Our community’s demographics have changed significantly in the past two decades. The Blaine County School District now has 43 percent Hispanic students and is on track to have a majority Hispanic enrollment in a few years. These students and their families bring rich and healthy diversity to our community.

Right now, there is a wonderful opportunity for the district board to encourage members of the Hispanic community to apply for appointment for a school board seat that has become vacant. The zone that is up for appointment (Zone 2) comprises mainly the Woodside neighborhood, an area where many Hispanic community members reside.
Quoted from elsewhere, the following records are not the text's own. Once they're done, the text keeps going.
(** An instruction reads no register outside its mask. *)
Lemma effect_agree o l1 l2 load h l next m : agree (dce_read_mask o) l1 l2 ->
  instruction_effect l1 load h l next m o = instruction_effect l2 load h l next m o.
Proof.
  intros [_ _ Hr]. pose proof (Hr (RS o) (RS_range o)) as Hs. pose proof (Hr (RT o) (RT_range o)) as Ht. clear Hr.
  pose proof (reg_bit_spec (RS o) (proj1 (RS_range o))) as Bs. pose proof (reg_bit_spec (RT o) (proj1 (RT_range o))) as Bt.
  unfold instruction_effect, special_effect, regimm_effect, memory_effect, sum_or_trap, branch, dce_read_mask, between in *.
  set (rs := reg_bit (RS o)) in *. set (rt := reg_bit (RT o)) in *.
  assert (Ls : forall x, RS o = 0 \/ Z.testbit (Z.lor rs x) (RS o) = true).
  { intros x. rewrite Z.lor_spec. destruct Bs as [E|E]; [left; exact E | right; rewrite E; reflexivity]. }
  assert (Lt : forall x, RT o = 0 \/ Z.testbit (Z.lor x rt) (RT o) = true).
  { intros x. rewrite Z.lor_spec. destruct Bt as [E|E]; [left; exact E | right; rewrite E; apply orb_true_r]. }
  clearbody rs rt. remember (OP o) as op. remember (FUNCT o) as func.
  dispatch_eq; try reflexivity; cbn in Hs, Ht;
    try (rewrite (Hs (Ls _)) || rewrite (Hs Bs)); try (rewrite (Ht (Lt _)) || rewrite (Ht Bt)); try reflexivity.
Qed.

(** The destination that dead code elimination sees is the one the effect
    writes, at once. *)
Lemma effect_dest o rgs load h l next m e : instruction_effect rgs load h l next m o = Some e -> dce_dest_gpr o <> 0 ->
  is_load_effect e = false /\ written e = dce_dest_gpr o.
Proof.
  unfold instruction_effect, special_effect, regimm_effect, memory_effect, sum_or_trap, branch, dce_dest_gpr, between.
  remember (OP o) as op. remember (FUNCT o) as func.
  dispatch; repeat lazymatch goal with
    | |- (if ?b then Some _ else None) = Some _ -> _ => let Hg := fresh in intros Hg; apply guarded in Hg as [_ ->]
    end; try effect_is; cbn; intros Hd; try (exfalso; apply Hd; reflexivity); split; try reflexivity.
Qed.

(** A pure instruction only writes its destination. *)
Lemma effect_pure o rgs load h l next m e : instruction_effect rgs load h l next m o = Some e -> dce_is_pure o = true ->
  exists v, e = EWrite (dce_dest_gpr o) v.
Proof.
  unfold instruction_effect, special_effect, regimm_effect, memory_effect, sum_or_trap, branch, dce_dest_gpr, dce_is_pure, between.
  remember (OP o) as op. remember (FUNCT o) as func.
  dispatch; repeat lazymatch goal with
    | |- (if ?b then Some _ else None) = Some _ -> _ => let Hg := fresh in intros Hg; apply guarded in Hg as [_ ->]
    end; try effect_is; cbn; intros Hd; try discriminate; eexists; reflexivity.
Qed.

(** ** Agreement through a step *)

Lemma agree_aset m l1 l2 d v : agree m l1 l2 -> agree m (aset l1 d v) (aset l2 d v).
Proof.
  intros [H1 H2 Hr]. split; [rewrite zlen_aset; exact H1 | rewrite zlen_aset; exact H2|]. intros i Hi Hb.
  specialize (Hr i Hi Hb). unfold aget, anth, aset, zlen in *. rewrite !nth_lookup in *.
  destruct (Nat.eq_dec (Z.to_nat d) (Z.to_nat i)) as [E | Hn].
  - rewrite E, !list_lookup_insert_eq by lia. reflexivity.
  - rewrite !list_lookup_insert_ne by exact Hn. exact Hr.
Qed.

(** Writing a register makes the files agree on it. *)
Lemma agree_write m m' l1 l2 d v : 0 <= d < 32 -> d <> 0 ->
  (forall i, 0 <= i < 32 -> i <> d -> Z.testbit m' i = true -> Z.testbit m i = true) ->
  agree m l1 l2 -> agree m' (aset l1 d v) (aset l2 d v).
Proof.
  intros Hd Hd0 Hs [H1 H2 Hr]. split; [rewrite zlen_aset; exact H1 | rewrite zlen_aset; exact H2|]. intros i Hi Hb.
  destruct (Z.eq_dec d i) as [<- | Hn]; [rewrite !aget_aset_eq by lia; reflexivity|].
  rewrite !aget_aset_ne by lia. apply Hr; [exact Hi|]. destruct Hb as [-> | Hb]; [left; reflexivity | right; apply Hs; auto].
Qed.

(** Writing a register outside the mask does not matter. *)
Lemma agree_dead m l1 l2 d v : 0 <= d < 32 -> d <> 0 -> Z.testbit m d = false -> agree m l1 l2 -> agree m (aset l1 d v) l2.
Proof.
  intros Hd Hd0 Hb [H1 H2 Hr]. split; [rewrite zlen_aset; exact H1 | exact H2|]. intros i Hi Hi'.
  rewrite aget_aset_ne; [apply Hr; assumption | lia | lia |]. intros <-. destruct Hi' as [->|E]; [congruence | congruence].
Qed.

Definition settle (e : effect) (load : option (Z * Z)) (l : list Z) : list Z :=
  match load with
  | Some (d, v) => if is_load_effect e && (match e with ELoad rt _ => rt =? d | _ => false end) then l else aset l d v
  | None => l
  end.

Lemma registers_after_settle e load l : registers_after e load l =
  match e with EWrite rd v | EJump _ _ rd v => put rd v (settle e load l) | _ => settle e load l end.
Proof. unfold registers_after, settle. destruct load as [ [d v]|], e; cbn; try reflexivity; destruct (_ =? _); reflexivity. Qed.

Lemma agree_settle m e load l1 l2 : agree m l1 l2 -> agree m (settle e load l1) (settle e load l2).
Proof. intros H. unfold settle. destruct load as [ [d v]|]; [|exact H]. destruct (_ && _); [exact H | apply agree_aset, H]. Qed.

(** The live registers before an instruction that is kept. *)
Definition live_in (o live : Z) : Z :=
  Z.lor (if dce_dest_gpr o =? 0 then live else Z.ldiff live (Z.shiftl 1 (dce_dest_gpr o))) (dce_read_mask o).

Lemma live_in_reads o live i : Z.testbit (dce_read_mask o) i = true -> Z.testbit (live_in o live) i = true.
Proof. intros H. unfold live_in. rewrite Z.lor_spec, H. apply orb_true_r. Qed.

Lemma live_in_other o live i : 0 <= i -> i <> dce_dest_gpr o \/ dce_dest_gpr o = 0 -> Z.testbit live i = true -> Z.testbit (live_in o live) i = true.
Proof.
  intros Hi Hn H. unfold live_in. rewrite Z.lor_spec. destruct (Z.eqb_spec (dce_dest_gpr o) 0) as [|E]; [rewrite H; reflexivity|].
  rewrite Z.ldiff_spec, H, Z.shiftl_1_l. destruct Hn as [Hn|]; [|contradiction]. rewrite Z.pow2_bits_false by congruence. reflexivity.
Qed.

Lemma agree_after o live e load l1 l2 rgs h l next m : instruction_effect rgs load h l next m o = Some e ->
  agree (live_in o live) l1 l2 -> agree live (registers_after e load l1) (registers_after e load l2).
Proof.
  intros He Ha. rewrite !registers_after_settle. pose proof (agree_settle _ e load _ _ Ha) as Hs.
  pose proof (written_range _ _ _ _ _ _ _ _ He) as Hw.
  assert (Hsub : dce_dest_gpr o = 0 -> agree live (settle e load l1) (settle e load l2)).
  { intros Hz. apply (agree_sub (live_in o live)); [|exact Hs]. intros i Hi. apply live_in_other; [lia | right; exact Hz]. }
  assert (Hput : forall rd v, written e = rd -> agree live (put rd v (settle e load l1)) (put rd v (settle e load l2))).
  { intros rd v Hrd. unfold put. destruct (Z.eq_dec (dce_dest_gpr o) 0) as [Hz | Hz].
    - destruct (rd =? 0); [apply Hsub, Hz | apply agree_aset, Hsub, Hz].
    - destruct (effect_dest _ _ _ _ _ _ _ _ He Hz) as [_ Hd]. rewrite Hrd in Hd. rewrite Hd.
      destruct (Z.eqb_spec (dce_dest_gpr o) 0); [contradiction|].
      apply (agree_write (live_in o live)); [rewrite <- Hd, <- Hrd; exact Hw | exact Hz | | exact Hs].
      intros i Hi Hn. apply live_in_other; [lia | left; exact Hn]. }
  destruct e as [rd v|rt v|taken target rd v|hh ll|mm]; try (apply Hput; reflexivity); cbn in Hw;
    (destruct (Z.eq_dec (dce_dest_gpr o) 0) as [Hz | Hz]; [exact (Hsub Hz)|]);
    destruct (effect_dest _ _ _ _ _ _ _ _ He Hz) as [Hl Hd]; cbn in Hl, Hd; congruence.
Qed.

(** ** One step on two register files *)

Definition with_regs (l : list Z) (r : R3000A) : R3000A := mkR3000A (r_pc r) (r_npc r) l (r_load r) (r_hi r) (r_lo r) (r_mem r).

(** The same machine but for registers outside [m]. *)
Definition alike (m : Z) (r1 r2 : R3000A) : Prop := r2 = with_regs (r_regs r2) r1 /\ agree m (r_regs r1) (r_regs r2).

Lemma apply_regs e l r : r_apply e (with_regs l r) =
  match r_apply e r with None => None | Some r' => Some (with_regs (registers_after e (r_load r) l) r') end.
Proof. unfold r_apply. cbn. destruct e as [| |t ? ? ?| |]; cbn; try reflexivity. destruct (t && _); reflexivity. Qed.

Lemma apply_registers e r r' : r_apply e r = Some r' -> r_regs r' = registers_after e (r_load r) (r_regs r).
Proof.
  unfold r_apply. destruct (match e with EJump b t _ _ => (b, t) | _ => (false, 0) end) as [b t].
  destruct (b && _); [discriminate|]. intros E. injection E as <-. reflexivity.
Qed.

(** An instruction that is kept keeps the machines alike. *)
Lemma exec_alike o live r1 r2 r1' : alike (live_in o live) r1 r2 -> r_exec o r1 = Some r1' ->
  exists r2', r_exec o r2 = Some r2' /\ alike live r1' r2'.
Proof.
  intros [Hr Ha] He. unfold r_exec, r_effect in *.
  rewrite Hr. cbn [with_regs r_regs r_load r_hi r_lo r_pc r_mem].
  rewrite <- (effect_agree o (r_regs r1) (r_regs r2)).
  2: { apply (agree_sub (live_in o live)); [|exact Ha]. intros i _. apply live_in_reads. }
  destruct (instruction_effect _ _ _ _ _ _ o) as [e|] eqn:Hef; [|discriminate].
  change (mkR3000A _ _ _ _ _ _ _) with (with_regs (r_regs r2) r1). rewrite apply_regs, He.
  eexists. split; [reflexivity|]. split; [reflexivity|]. cbn [with_regs r_regs].
  rewrite (apply_registers _ _ _ He). exact (agree_after _ _ _ _ _ _ _ _ _ _ _ Hef Ha).
Qed.
(** Two sequences it gets wrong: a branch two instructions after a load
    that was held back compares the old register and goes the other way; and a
    load of the same register there makes the first one's value vanish before
    the instruction that should read it. *)
Theorem load_delay_gaps :
  (exists r' h', r_execs stale_branch load_cpu = Some r' /\ h_execs (delay_plan stale_branch 0 (0, false)) (mkHost load_cpu 0 0) = Some h' /\
    r_pc r' = 0x80010010 /\ r_pc (h_cpu h') = 0x8001001C) /\
  (exists r' h', r_execs lost_load load_cpu = Some r' /\ h_execs (delay_plan lost_load 0 (0, false)) (mkHost load_cpu 0 0) = Some h' /\
    aget (r_regs r') 10 = 7 /\ aget (r_regs (h_cpu h')) 10 = 5).
Proof.
  split; do 2 eexists; (split; [vm_compute; reflexivity|]); (split; [vm_compute; reflexivity|]); split; vm_compute; reflexivity.
Qed.
Lemma step_mmi rs rt rd fn h : 0 <= fn < 64 -> 0 <= rd < 32 -> 0 <= rt < 32 -> 0 <= rs < 32 ->
  ee_step (MK_R 0x1C rs rt rd 0 fn) h = ee_mmi fn rs rt rd h.
Proof.
  intros Hf Hd Ht Hr. destruct (decode_R 0x1C rs rt rd 0 fn Hf ltac:(lia) Hd Ht Hr ltac:(lia)) as (Eo & Es & Et & Ed & _ & Ef).
  unfold ee_step. rewrite Eo, Es, Et, Ed, Ef. reflexivity.
Qed.

Lemma step_imm op rs rt imm h : 0 < op -> op <> 0x1C -> 0 <= rt < 32 -> 0 <= rs < 32 ->
  ee_step (MK_I op rs rt imm) h = ee_imm op rs rt (u16 imm) h.
Proof.
  intros Ho Hn Ht Hr. destruct (decode_I op rs rt imm Ht Hr ltac:(lia)) as (Eo & Es & Et & Ei).
  unfold ee_step. rewrite Eo, Es, Et, Ei. destruct (Z.eqb_spec op 0); [lia|]. destruct (Z.eqb_spec op 0x1C); [lia | reflexivity].
Qed.

(** ** Emitting and running *)

(** The state after an emitter and after the words it emitted. *)
Definition exec {A} (e : E A) (m : Em) (h : Ee) : option (A * (Em * Ee)) :=
  let '(x, (w, m)) := e m in match ee_run w h with None => None | Some h => Some (x, (m, h)) end.

Lemma exec_ret {A} (x : A) m h : exec (eret x) m h = Some (x, (m, h)).
Proof. reflexivity. Qed.

Lemma exec_bind {A B} (e : E A) (k : A -> E B) m h :
  exec (ebind e k) m h = match exec e m h with None => None | Some (x, (m, h)) => exec (k x) m h end.
Proof.
  unfold exec, ebind. destruct (e m) as [x [w1 m1]] eqn:E1. destruct (k x m1) as [y [w2 m2]] eqn:E2.
  rewrite ee_run_app. destruct (ee_run w1 h) as [h1|]; [|reflexivity]. rewrite E2. reflexivity.
Qed.
(** A slot is loaded. *)
Lemma rep_slot_loaded m h regs vhi vlo r : rep m h regs vhi vlo -> 0 < r < 32 -> has_slot m r = true -> lazy_const m r = false -> field h (CPU_REG r) = aget regs r ->
  let m' := m <| dyn_slot_loaded_mask ::= set_bit (dyn_slot_of m r) |> in
  rep m' (set_gpr (slot_host m r) (aget regs r) h) regs vhi vlo /\ later m m' /\ settled m' r.
Proof.
  intros Hrep Hr Hs Hl Hf m'. pose proof (rep_wf _ _ _ _ _ Hrep) as Hw. destruct (wf_slot m Hw r ltac:(lia) Hs) as (Hsi & Hp & _).
  pose proof (rep_regs _ _ _ _ _ Hrep r Hr) as Hi.
  assert (Hb : forall k, has_slot m k = true -> 0 < k < 32 -> loaded m' k = (r =? k) || loaded m k).
  { intros k Hsk Hk. destruct (wf_slot m Hw k ltac:(lia) Hsk) as (Hki & _).
    change (Z.testbit (set_bit (dyn_slot_of m r) (dyn_slot_loaded_mask m)) (dyn_slot_of m k) = (r =? k) || loaded m k).
    rewrite set_bit_spec by lia. unfold loaded. f_equal. destruct (Z.eqb_spec r k) as [->|E]; [apply Z.eqb_refl|].
    apply Z.eqb_neq. intros E'. apply E, (slot_inj m); auto; lia. }
  assert (Hx : 8 <= slot_host m r <= 15) by (unfold slot_host, dyn_slot_ee, REG_T0; lia).
  split; [| split].
  - rewrite <- (put_same r regs) at 2.
    apply (rep_update m h); [exact Hrep | repeat split | reflexivity | apply gpr_set_ok; [lia | apply (rep_gpr _ _ _ _ _ Hrep)] | lia | apply (rep_words _ _ _ _ _ Hrep) | apply (rep_zero _ _ _ _ _ Hrep) | | | reflexivity | reflexivity].
    + intros _. destruct Hi as [Ic Ip Im Icl Id I8 I9].
      assert (Hh : host_of m r = Some (slot_host m r)) by (apply host_slot; assumption).
      split; auto.
      * unfold content. change (lazy_const m' r) with (lazy_const m r). change (has_slot m' r) with (has_slot m r). rewrite Hl, Hp, Hs, Hb, Z.eqb_refl by assumption.
        cbn [andb orb]. apply reg_set_eq; [apply (rep_gpr _ _ _ _ _ Hrep) | change (slot_host m' r) with (slot_host m r); lia].
      * intros _ _. rewrite Hb, Z.eqb_refl by assumption. reflexivity.
      * intros E. destruct (I8 E) as (A & _). congruence.
      * intros E. destruct (I9 E) as (A & _). congruence.
    + intros k Hk Hkr. split; auto.
      * intros Hsk. rewrite Hb by assumption. rewrite (proj2 (Z.eqb_neq r k)) by lia. reflexivity.
      * intros y Hy. pose proof (host_range m k y Hw ltac:(lia) Hy). apply reg_set_ne; [lia | lia|]. intros E. apply Hkr.
        apply (host_inj m k r y Hw); [lia | lia | exact Hy | rewrite <- E; apply host_slot; assumption].
      * intros E. split; [exact E | apply reg_set_ne; unfold REG_T8; lia].
      * intros E. split; [exact E | apply reg_set_ne; unfold REG_T9; lia].
  - split; [repeat split | split; [auto|]]. intros k Hk [H1 H2]. split; [exact H1|]. intros Hpk Hsk. rewrite Hb, H2 by assumption. apply orb_true_r.
  - split; [exact Hl|]. intros _ _. rewrite Hb, Z.eqb_refl by assumption. reflexivity.
Qed.
Lemma runs_mult (unsigned : bool) rs rt m h regs vhi vlo : rep m h regs vhi vlo -> 0 <= rs < 32 -> 0 <= rt < 32 ->
  let p := if unsigned then aget regs rs * aget regs rt else s32 (aget regs rs) * s32 (aget regs rt) in
  runs (emit_mult unsigned rs rt) m h (fun _ m' h' => rep m' h' regs (u32 (Z.shiftr p 32)) (u32 p)).
Proof.
  intros Hrep Hrs Hrt p. unfold emit_mult. apply runs_bind, runs_drop_base. intros m1 Hc. apply (rep_core _ _ _ _ _ _ Hc) in Hrep.
  apply runs_bind. eapply runs_mono; [apply (runs_load div0 rs REG_T8 m1 h regs vhi vlo Hrep Hrs); auto|]. intros _ m2 h2 (Hrep2 & _ & V1 & _).
  apply runs_bind. eapply runs_mono; [apply (runs_load div0 rt REG_T9 m2 h2 regs vhi vlo Hrep2 Hrt); auto|]. intros _ m3 h3 (Hrep3 & _ & V2 & K).
  rewrite <- (K REG_T8) in V1 by (unfold scratch, REG_T8, REG_T9; lia).
  apply runs_bind, runs_gets, runs_bind, runs_modify. set (m4 := m3 <| mult_count ::= Z.succ |>) in *.
  assert (Hrep4 : rep m4 h3 regs vhi vlo) by (apply (rep_core m3); [repeat split | exact Hrep3]).
  apply runs_bind. destruct (Z.land (mult_count m3) 1 =? 0).
  - set (h4 := h3 <| ehi1 := u32 (Z.shiftr p 32) |> <| elo1 := u32 p |>).
    assert (Hm : runs (if unsigned then EMIT_MULTU1 REG_T8 REG_T9 else EMIT_MULT1 REG_T8 REG_T9) m4 h3 (fun _ m' h' => exists n, m' = counted n m4 /\ h' = h4)).
    { unfold EMIT_MULTU1, EMIT_MULT1. destruct unsigned; apply (runs_emit div0 _ m4 h3 h4);
        solve [intros n; eexists; split; reflexivity | rewrite step_mmi by (unfold REG_T8, REG_T9; lia); cbn [ee_mmi]; rewrite V1, V2; reflexivity]. }
    apply runs_bind. eapply runs_mono; [exact Hm|]. intros _ m5 h5 (n & -> & ->).
    apply (runs_hilo_tail _ _ m4 h3 regs vhi vlo h4); first [reflexivity | exact Hrep4 | apply u32_range].
  - set (h4 := h3 <| ehi := u32 (Z.shiftr p 32) |> <| elo := u32 p |>). apply runs_bind, (runs_emit div0 _ m4 h3 h4).
    { destruct unsigned; rewrite step_special by (unfold REG_T8, REG_T9; lia); cbn [ee_special]; rewrite V1, V2; reflexivity. }
    intros n. apply (runs_hilo_tail _ _ m4 h3 regs vhi vlo h4); first [reflexivity | exact Hrep4 | apply u32_range].
Qed.
Lemma assigned_wf : zlen (vregs m0) = 32 -> wf m.
Proof.
  intros Hv. destruct (assigned_ok scan) as (Hn & Hl & Hin). fold l in Hn, Hl, Hin. assert (Hz : zlen l <= 8) by (unfold zlen; lia). split.
  - exact Hv.
  - intros r Hr Hs. unfold has_slot in Hs. apply Z.leb_le in Hs. rewrite assigned_slot_of in * by exact Hr.
    destruct (index_of_spec r l Hn) as [I1 I2]. destruct (in_dec Z.eq_dec r l) as [H|H]; [|rewrite I2 in Hs by exact H; lia].
    destruct (I1 H) as [R E]. destruct (Hin r H) as (P1 & P2 & _). split; [lia | split; [exact P2 | split; [lia|] ] ].
    rewrite assigned_slot_reg by lia. rewrite (proj2 (Z.ltb_lt _ _)) by lia. exact E.
  - intros _ i Hi Hp. rewrite assigned_slot_reg in * by exact Hi. destruct (Z.ltb_spec i (zlen l)) as [H|H]; [|lia].
    assert (Hin' : In (aget l i) l) by (apply nth_In; unfold zlen in H; lia). destruct (Hin _ Hin') as (P1 & _).
    split; [lia|]. rewrite assigned_slot_of by lia. apply index_of_nth; [exact Hn | lia].
Qed.
End Assigned.

Section Block.
Variable div0 : Z -> Z * Z.
#[local] Abbreviation runs := (runs div0).

Lemma runs_eiter (I : Z -> Em -> Ee -> Prop) e l : (forall i m h, In i l -> I i m h -> runs (e i) m h (fun _ m' h' => I (i + 1) m' h')) ->
  forall n k m h, l = map (fun j => n + Z.of_nat j) (seq 0 k) -> I n m h -> runs (eiter l e) m h (fun _ m' h' => I (n + Z.of_nat k) m' h').
Proof.
  revert e. induction l as [|i l IH]; intros e He n k m h El Hi.
  - destruct k; [|discriminate]. apply runs_ret. rewrite Z.add_0_r. exact Hi.
  - destruct k as [|k]; [discriminate|]. cbn [seq map] in El. injection El as Ei El. rewrite Z.add_0_r in Ei. subst i.
    cbn [eiter]. apply runs_bind. eapply runs_mono; [apply (He n m h); [left; reflexivity | exact Hi]|]. intros [] m1 h1 H1.
    eapply runs_mono; [apply (IH e) with (n := n + 1) (k := k)|]; [intros j mj hj Hj; apply He; right; exact Hj | | exact H1 |].
    + rewrite El, <- seq_shift, map_map. apply map_ext. intros j. lia.
    + intros [] m2 h2 H2. replace (n + Z.of_nat (S k)) with (n + 1 + Z.of_nat k) by lia. exact H2.
Qed.

(** *** The compile-time state before the slots are assigned *)

Record blank (regs : list Z) (m : Em) : Prop := {
  bl_len : zlen (vregs m) = 32;
  bl_vregs : forall r, 0 <= r < 32 -> vdirty (vreg m r) = false /\ (vconst (vreg m r) = true -> r <> 0 /\ vvalue (vreg m r) = aget regs r);
  bl_masks : dyn_dirty_mask m = 0 /\ dyn_slot_loaded_mask m = 0;
  bl_caches : t8_cached_psx_reg m = -1 /\ t9_cached_psx_reg m = -1
}.

Lemma blank_reset regs m : blank regs (reset_vregs m).
Proof.
  assert (E : forall r, 0 <= r < 32 -> vreg (reset_vregs m) r = vreg0).
  { intros r Hr. change (vreg (reset_vregs m) r) with (nth (Z.to_nat r) (repeat vreg0 32) vreg0). apply nth_repeat_lt. lia. }
  split; [reflexivity | | split; reflexivity | split; reflexivity].
  intros r Hr. rewrite E by exact Hr. split; [reflexivity | discriminate].
Qed.

Definition seeds_hold (regs : list Z) (seeds : list (Z * Z)) : Prop := Forall (fun '(r, v) => 0 <= r < 32 /\ v = aget regs r) seeds.

Lemma runs_mark_seeds regs seeds : seeds_hold regs seeds -> forall m h, blank regs m -> runs (mark_seeds seeds) m h (fun _ m' h' => blank regs m' /\ h' = h).
Proof.
  induction 1 as [|[r v] seeds [Hr ->] Hs IH]; intros m h Hb; cbn [mark_seeds]; [apply runs_ret; auto|].
  apply runs_bind. eapply runs_mono with (Q := fun _ m' h' => blank regs m' /\ h' = h); [|intros _ m1 h1 [Hb1 ->]; apply IH, Hb1].
  unfold mark_vreg_const. destruct (Z.eqb_spec r 0) as [->|Hn]; [apply runs_ret; auto|]. cbn [negb ewhen].
  apply runs_bind, runs_modify, runs_modify. split; [|reflexivity].
  set (m1 := leave_host_base r m). assert (Hm : vregs m1 = vregs m /\ dyn_dirty_mask m1 = dyn_dirty_mask m /\ dyn_slot_loaded_mask m1 = dyn_slot_loaded_mask m /\ t8_cached_psx_reg m1 = t8_cached_psx_reg m /\ t9_cached_psx_reg m1 = t9_cached_psx_reg m).
  { unfold m1, leave_host_base. destruct (mem_host_base_psx m =? r); repeat split. }
  clearbody m1. destruct Hm as (Ev & Ed & El & E8 & E9). destruct Hb as [B1 B2 [B3 B3'] [B4 B4'] ]. split.
  - change (zlen (aset (vregs m1) r (mkReg (aget regs r) true false)) = 32). rewrite zlen_aset, Ev. exact B1.
  - intros k Hk. change (vreg (upd_vreg r (fun _ => mkReg (aget regs r) true false) m1) k) with (anth vreg0 (aset (vregs m1) r (mkReg (aget regs r) true false)) k).
    rewrite anth_aset by (rewrite ?Ev; lia). destruct (Z.eqb_spec r k) as [->|]; [split; [reflexivity | intros _; split; [exact Hn | reflexivity] ]|].
    rewrite Ev. apply B2, Hk.
  - change (dyn_dirty_mask m1 = 0 /\ dyn_slot_loaded_mask m1 = 0). rewrite Ed, El. auto.
  - change (t8_cached_psx_reg m1 = -1 /\ t9_cached_psx_reg m1 = -1). rewrite E8, E9. auto.
Qed.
Finding people willing to apply for the position is challenging. The job of a district board member is unpaid. Board members have responsibility for the largest municipal budget and employ the most people in the valley. Doing the job well is time-consuming. It is also thankless. Board members who hold the superintendent accountable and try to put the needs of children first often have been unsupported by status-quo power and financial interests in our community. Who would want to do such a job?

On the other hand, this is especially why Hispanic representation is needed on the board. Hispanic parents, in my experience, are generally focused on funding high-quality education, teachers and other budget items that support student success. For example, when I was on the board a few years ago, Cami Bustos was the only person on the board who could personally represent the needs of the Hispanic community. Hers was a refreshing, strong voice for accountability. Her focus was always education.

While getting through COVID is important, the unique needs, challenges and priorities of Hispanic students and their parents have not gone away. If the board had Hispanic representation, the district would find, for example, that Hispanic parents prioritize programs that even the playing field for all students, particularly programs that provide one-on-one tutoring. Other programs that are strongly supported by Hispanic parents are after-school programs, summer school and individualized college/career counseling. Better school food and increased access to healthy outdoor programs—both of which are offered at every other public and private school in the valley—could also become higher priority if Hispanic voices were heard.

Longer-term, this board should consider making roughly proportional Hispanic board representation a goal for our highly diverse district. Reaching out proactively to the Hispanic community is key, so Hispanic community members understand how to apply for appointment to the board or run for election and what the job entails. Perhaps volunteers could help with providing meals and child care if that would help more people consider participation on the board.

In the meantime, the appointment of a well-qualified member of the Hispanic community to represent Zone 2 would be a first step in enabling more diversity of opinion and information at the board table. The result will be a school board that is able to better meet the needs of the students, parents and community it serves.

Elizabeth Corker served on the Blaine County School District’s board of trustees from 2013 to 2017.